(Saved entries)
(* ===== verification/Mem.v ===== *)
(** * Memory words and layout (memlayout.h, mmu.h)

    32-bit loads and stores on the byte memory of [CString], page arithmetic
    and the kernel's view of physical memory. *)

From S2P Require Import Prelude CString.

Definition EXTMEM : Z := 0x100000.
Definition PHYSTOP : Z := 0xE000000.
Definition DEVSPACE : Z := 0xFE000000.
Definition KERNBASE : Z := 0x80000000.
Definition KERNLINK : Z := KERNBASE + EXTMEM.
Definition V2P (a : Z) : Z := u32 (a - KERNBASE).
Definition P2V (a : Z) : Z := u32 (a + KERNBASE).

Definition PGSIZE : Z := 4096.
Definition PGROUNDUP (sz : Z) : Z := Z.land (u32 (sz + PGSIZE - 1)) (Z.lnot (PGSIZE - 1)).
Definition PGROUNDDOWN (a : Z) : Z := Z.land a (Z.lnot (PGSIZE - 1)).

(** A 32-bit load, least significant byte first. *)
Definition load32 (m : mem) (a : Z) : Z :=
  m a + 2 ^ 8 * m (a + 1) + 2 ^ 16 * m (a + 2) + 2 ^ 24 * m (a + 3).

(** ** Lemmas *)

Lemma load32_store32 a v m : load32 (store32 a v m) a = u32 v.
Proof.
  unfold load32, store32.
  repeat (rewrite fn_lookup_insert || rewrite fn_lookup_insert_ne by lia).
  unfold u8, u32. rewrite !Z.shiftr_div_pow2 by lia. dlia.
Qed.

Lemma store32_other a v m b : ¬ (a ≤ b < a + 4) → store32 a v m b = m b.
Proof. intros Hb. unfold store32. by rewrite !fn_lookup_insert_ne by lia. Qed.

Lemma load32_ext m m' a : (∀ b, a ≤ b < a + 4 → m b = m' b) → load32 m a = load32 m' a.
Proof. intros E. unfold load32. rewrite !E by lia. done. Qed.

Lemma load32_other a v m b : b + 4 ≤ a ∨ a + 4 ≤ b → load32 (store32 a v m) b = load32 m b.
Proof. intros Hb. apply load32_ext. intros c Hc. apply store32_other. lia. Qed.

Lemma land_lnot_pages a : 0 ≤ a → Z.land a (Z.lnot (PGSIZE - 1)) = a - a mod PGSIZE.
Proof.
  intros Ha. change (PGSIZE - 1) with (Z.ones 12). rewrite <- Z.ldiff_land, Z.ldiff_ones_r by lia.
  rewrite Z.shiftl_mul_pow2, Z.shiftr_div_pow2 by lia. change (2 ^ 12) with PGSIZE. unfold PGSIZE. dlia.
Qed.

Lemma PGROUNDDOWN_spec a : 0 ≤ a → PGROUNDDOWN a = a - a mod PGSIZE.
Proof. apply land_lnot_pages. Qed.

Lemma PGROUNDUP_spec a :
  0 ≤ a → a + PGSIZE - 1 < 2 ^ 32 → PGROUNDUP a mod PGSIZE = 0 ∧ a ≤ PGROUNDUP a < a + PGSIZE.
Proof.
  intros Ha Hb. unfold PGROUNDUP. rewrite u32_small by (unfold PGSIZE in *; lia).
  rewrite land_lnot_pages by (unfold PGSIZE; lia). unfold PGSIZE in *. dlia.
Qed.

Lemma V2P_P2V p : 0 ≤ p < 2 ^ 31 → V2P (P2V p) = p.
Proof. intros. unfold V2P, P2V, u32, KERNBASE. rewrite Zminus_mod_idemp_l. replace (p + _ - _) with p by lia. by rewrite Z.mod_small by lia. Qed.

[Task to carry out] Go through the entries above and report each line with the string "PGSIZE" in it.

[Your solution]
Definition PGSIZE : Z := 4096.
Definition PGROUNDUP (sz : Z) : Z := Z.land (u32 (sz + PGSIZE - 1)) (Z.lnot (PGSIZE - 1)).
Definition PGROUNDDOWN (a : Z) : Z := Z.land a (Z.lnot (PGSIZE - 1)).
Lemma land_lnot_pages a : 0 ≤ a → Z.land a (Z.lnot (PGSIZE - 1)) = a - a mod PGSIZE.
  intros Ha. change (PGSIZE - 1) with (Z.ones 12). rewrite <- Z.ldiff_land, Z.ldiff_ones_r by lia.
  rewrite Z.shiftl_mul_pow2, Z.shiftr_div_pow2 by lia. change (2 ^ 12) with PGSIZE. unfold PGSIZE. dlia.
Lemma PGROUNDDOWN_spec a : 0 ≤ a → PGROUNDDOWN a = a - a mod PGSIZE.
  0 ≤ a → a + PGSIZE - 1 < 2 ^ 32 → PGROUNDUP a mod PGSIZE = 0 ∧ a ≤ PGROUNDUP a < a + PGSIZE.
  intros Ha Hb. unfold PGROUNDUP. rewrite u32_small by (unfold PGSIZE in *; lia).
  rewrite land_lnot_pages by (unfold PGSIZE; lia). unfold PGSIZE in *. dlia.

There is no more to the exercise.